The federal government has recently started closing some of these gaps. A new Canadian Dental Care Plan now provides coverage for Canadians with an adjusted family net income under $90,000. And in late 2024, Parliament passed legislation for a first phase of national pharmacare, which will provide universal, no-cost access to a range of contraception and diabetes medications once bilateral agreements with provinces are finalized. A fund for diabetes devices and supplies is also part of that plan. These are significant steps, but they cover only narrow categories so far.

How Canadians Pay Through Taxes

There is no separate health insurance premium in most provinces. Instead, the system is funded through general tax revenue at the federal and provincial levels. Canada spent a projected $372 billion on health care in 2024, which works out to about $9,054 per person and represents 12.4% of the country’s GDP.

What any individual family contributes depends entirely on income. A Fraser Institute analysis estimated that in 2024, families in the lowest 10% of earners paid roughly $639 in taxes toward public health insurance, while families earning an average income of about $81,825 paid around $7,758. Families in the top 10% of earners paid an estimated $47,071. These aren’t separate premiums. They’re calculated from the share of total taxes that fund health care. The cost of public health insurance has grown 1.7 times faster than average incomes since 1997, and faster than both food and shelter costs over the same period.

Private Clinics and Opting Out

Canada does have a private health care sector, though its role is restricted. A physician can choose to opt out of the public plan and practice privately, setting fees at whatever level they wish. The catch: in most provinces, patients who see an opted-out doctor cannot claim any reimbursement from the public plan. You pay the full cost yourself. Six provinces also prohibit private insurance from covering the same services that public plans already fund, which limits the development of a parallel private hospital system for core medical care.

Where private insurance plays a much bigger role is in covering everything the Canada Health Act doesn’t protect: prescription drugs outside hospitals, rehabilitation, dental, vision, and private hospital rooms.
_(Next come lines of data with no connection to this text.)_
(** One optimisation step on a batch: [model(x1, x2)], the loss,
    [zero_grad], [backward], [step]; the last component is [loss.item()]. *)
Variable sgd_step :
  ModelState -> OptimState -> TrainBatch -> ModelState * OptimState * Q.

(** [torch.sigmoid(model(x1, x2))] on a trial: a 2-D tensor, one row per
    candidate. *)
Variable log_probas : ModelState -> Trial -> list (list Q).

(** [SiameseNet()] and [optim.Adam(model.parameters(), ...)]. *)
Variable fresh_model : ModelState.
Variable fresh_optim : OptimState.

(** The test loader: its batches and [test_loader.dataset.trials]. *)
Record TestLoader : Type := mkTestLoader {
  test_batches : list Trial;
  dataset_trials : Z
}.

(** A row of [train.csv] or [valid.csv]: the two comma-separated values. *)
Definition Row : Type := (Z * Q)%type.

(** The local variables of [train], the files under [self.model_dir], and
    the two log files with the rows they hold and whether they are open.
    [correct], [valid_acc] and [is_best] are assigned in every epoch before
    they are read. *)
Record TrainState : Type := mkTrainState {
  model : ModelState;
  optimizer : OptimState;
  start_epoch : Z;
  best_epoch : Z;
  best_valid_acc : Q;
  counter : Z;
  correct : Z;
  valid_acc : Q;
  is_best : bool;
  ckpt_dir : Dir ModelState OptimState;
  train_file : list Row;
  valid_file : list Row;
  train_open : bool;
  valid_open : bool
}.

Definition set_net (m : ModelState) (o : OptimState) (s : TrainState) :=
  mkTrainState m o (start_epoch s) (best_epoch s) (best_valid_acc s)
    (counter s) (correct s) (valid_acc s) (is_best s) (ckpt_dir s)
    (train_file s) (valid_file s) (train_open s) (valid_open s).

Definition set_resume (se be : Z) (ba : Q) (s : TrainState) :=
  mkTrainState (model s) (optimizer s) se be ba
    (counter s) (correct s) (valid_acc s) (is_best s) (ckpt_dir s)
    (train_file s) (valid_file s) (train_open s) (valid_open s).
(** * Population dashboard: the data providers and the view logic of [app.py]

    The dashboard is one Streamlit script.  Three cached providers return
    fixed tables (prefectures, age bands, yearly totals); an [if]/[elif]
    chain on the sidebar selection [data_type] builds one of four views from
    them.  This development embeds the providers and the computed part of
    each view (selections, aggregates, ratios, rendered numbers and chart
    encodings) and proves the properties the specification states about them.

    Representation.
    - A Python [int] and a pandas [int64] cell is a [Z]; a column sum, which
      numpy computes in 64 bits, wraps explicitly ([wrap64]).
    - A Python [float] / numpy [float64] is a primitive binary64 [float];
      [/] and [*] are the IEEE operations [PrimFloat.div] and [PrimFloat.mul].
    - A [str] is a [string] of UTF-8 bytes.
    - A [DataFrame] is the list of its rows in order, each with its index
      label.
    - A statement that can raise returns a [result]. *)

From Stdlib Require Import ZArith List String Ascii Bool Lia.
From Stdlib Require Import Permutation Sorted DecimalString QArith Qabs.
From Stdlib Require Import Floats.PrimFloat Floats.FloatOps Floats.SpecFloat.
From Stdlib Require Floats.FloatAxioms.
From Stdlib Require Import Uint63.
Import ListNotations.

Local Open Scope string_scope.
Local Open Scope Z_scope.

(** ** Exceptions *)

Inductive exn : Type :=
| ValueError
| IndexError
| KeyError.

Inductive result (A : Type) : Type :=
| Ok (a : A)
| Raise (e : exn).

Arguments Ok {A} a.
Arguments Raise {A} e.

Definition bind {A B : Type} (r : result A) (k : A -> result B) : result B :=
  match r with
  | Ok a => k a
  | Raise e => Raise e
  end.

Notation "x <- r ;; k" := (bind r (fun x => k))
  (at level 61, r at next level, right associativity).

(** ** Machine numbers *)

(** Two's-complement reduction to 64 bits, as numpy's [int64] arithmetic
    does on overflow. *)
Definition wrap64 (z : Z) : Z := (z + 2 ^ 63) mod 2 ^ 64 - 2 ^ 63.

(** Conversion of an [int64] to [float64] (round to nearest even; exact
    below 2^53). *)
Definition float_of_int (z : Z) : float :=
  let mag (n : Z) : float :=
    if n <? 2 ^ 63 then PrimFloat.of_uint63 (Uint63.of_Z n)
    else PrimFloat.mul (PrimFloat.of_uint63 (Uint63.of_Z (2 ^ 62))) 2%float in
  match z with
  | Z0 => PrimFloat.zero
  | Zpos _ => mag z
  | Zneg _ => PrimFloat.opp (mag (- z))
  end.

(** [a / b] on integers: true division, a float. *)
Definition truediv (a b : Z) : float :=
  PrimFloat.div (float_of_int a) (float_of_int b).

(** Nearest integer to [n / d] for [d > 0], ties to the even one. *)
Definition round_half_even (n d : Z) : Z :=
  let q := n / d in
  let r := n mod d in
  match 2 * r ?= d with
  | Lt => q
  | Gt => q + 1
  | Eq => if Z.even q then q else q + 1
  end.

(** The exact value of a finite float as [m * 2^e]. *)
Definition dyadic (x : float) : option (Z * Z) :=
  match Prim2SF x with
  | S754_zero _ => Some (0, 0)
  | S754_finite s m e => Some (if s then Zneg m else Zpos m, e)
  | S754_infinity _ => None
  | S754_nan => None
  end.

Definition sign_bit (x : float) : bool :=
  match Prim2SF x with
  | S754_zero s => s
  | S754_finite s _ _ => s
  | S754_infinity s => s
  | S754_nan => false
  end.
(** * reward-book: the offer accrual and status engine, and its persistence

    A shallow embedding of [src/lib/offers.ts] (offer math and status
    normalization), of the schema upgrades of [src/lib/db.ts] and of
    [archiveOffer] (lifecycle actions).

    A JavaScript [number] is an IEEE 754 binary64 value: it is modelled by
    Rocq's primitive [float], whose operations are the same binary64
    operations (round to nearest, ties to even), with a single [nan]. *)

From Stdlib Require Import ZArith Floats.
From stdpp Require Import gmap strings.

Set Warnings "-inexact-float".

(** ** JavaScript numbers *)

Module JS.

Abbreviation number := PrimFloat.float.

(** The relational operators of the language, on numbers.  Every
    comparison with [nan] is [false]. *)
Definition le (x y : number) : bool := PrimFloat.leb x y.
Definition lt (x y : number) : bool := PrimFloat.ltb x y.
Definition ge (x y : number) : bool := PrimFloat.leb y x.
Definition gt (x y : number) : bool := PrimFloat.ltb y x.

(** [Math.min(x, y)]: [NaN] if either argument is [NaN]; [-0] is
    smaller than [+0]. *)
Definition Math_min (x y : number) : number :=
  if is_nan x || is_nan y then nan
  else if PrimFloat.ltb x y then x
  else if PrimFloat.ltb y x then y
  else if get_sign x then x else y.

(** [Math.max(x, y)]: [NaN] if either argument is [NaN]; [+0] is
    larger than [-0]. *)
Definition Math_max (x y : number) : number :=
  if is_nan x || is_nan y then nan
  else if PrimFloat.ltb x y then y
  else if PrimFloat.ltb y x then x
  else if get_sign x then y else x.

(** [a ?? b] on an optional property: [b] when [a] is [undefined]. *)
Definition nullish {A : Type} (a : option A) (b : A) : A :=
  match a with Some v => v | None => b end.

End JS.

Infix "??" := JS.nullish (at level 45, left associativity).

(** ** The data model ([types.ts]) *)

Inductive OfferCategory : Type :=
  Dining | Travel | Grocery | Gas | Online | OtherCategory.

Inductive OfferStatus : Type := active | expired | maxed | archived.

Inductive OfferRewardType : Type := percentage | threshold.

#[global] Instance OfferStatus_eq_dec : EqDecision OfferStatus.
Proof. solve_decision. Defined.

#[global] Instance OfferRewardType_eq_dec : EqDecision OfferRewardType.
Proof. solve_decision. Defined.

(** An optional property ([name?: T]) is an [option]: [None] is
    [undefined]. *)
Record Offer : Type := mkOffer {
  id : string;
  merchant : string;
  cardId : string;
  rewardType : option OfferRewardType;
  rate : JS.number;
  cashbackCap : JS.number;
  spendThreshold : option JS.number;
  rewardAmount : option JS.number;
  cashbackEarned : JS.number;
  totalSpendTracked : JS.number;
  expireAt : JS.number;
  category : OfferCategory;
  note : option string;
  status : OfferStatus;
  archivedAt : option JS.number;
  creditedToLifetime : option bool;
  createdAt : JS.number;
  updatedAt : JS.number
}.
That’s where the two-thirds of Canadians with supplementary coverage rely on it most.

Wait Times as a Hidden Cost

One trade-off of the public system that doesn’t show up on a bill is time. Wait times for specialist care are a well-documented challenge. A national study of referrals from family physicians found a median wait of 78 days from referral to first specialist appointment. The range varied widely by province, from about 51 days in Saskatchewan to 105 days in New Brunswick. Some patients waited far longer: a quarter of referrals took more than 175 days.

Emergency and urgent care is prioritized, so life-threatening conditions are treated immediately. But for non-urgent specialist consultations, diagnostic imaging, and elective surgeries, waits of several weeks to several months are common. This is one of the primary reasons some Canadians seek private options or travel to other countries for care.

How Coverage Works for Newcomers

If you move to Canada or relocate between provinces, there can be a waiting period of up to three months before your new provincial health plan kicks in. During that gap, your previous province’s plan continues to cover you if you’re moving within Canada. If you’re arriving from another country, you may need private insurance to bridge those first months. Each province handles enrollment slightly differently, but once you’re registered, you receive a health card and have the same access as any other resident.

Temporary visitors and tourists are not covered by Canadian Medicare and need their own travel insurance. The system is designed for residents, not for anyone who happens to be in the country.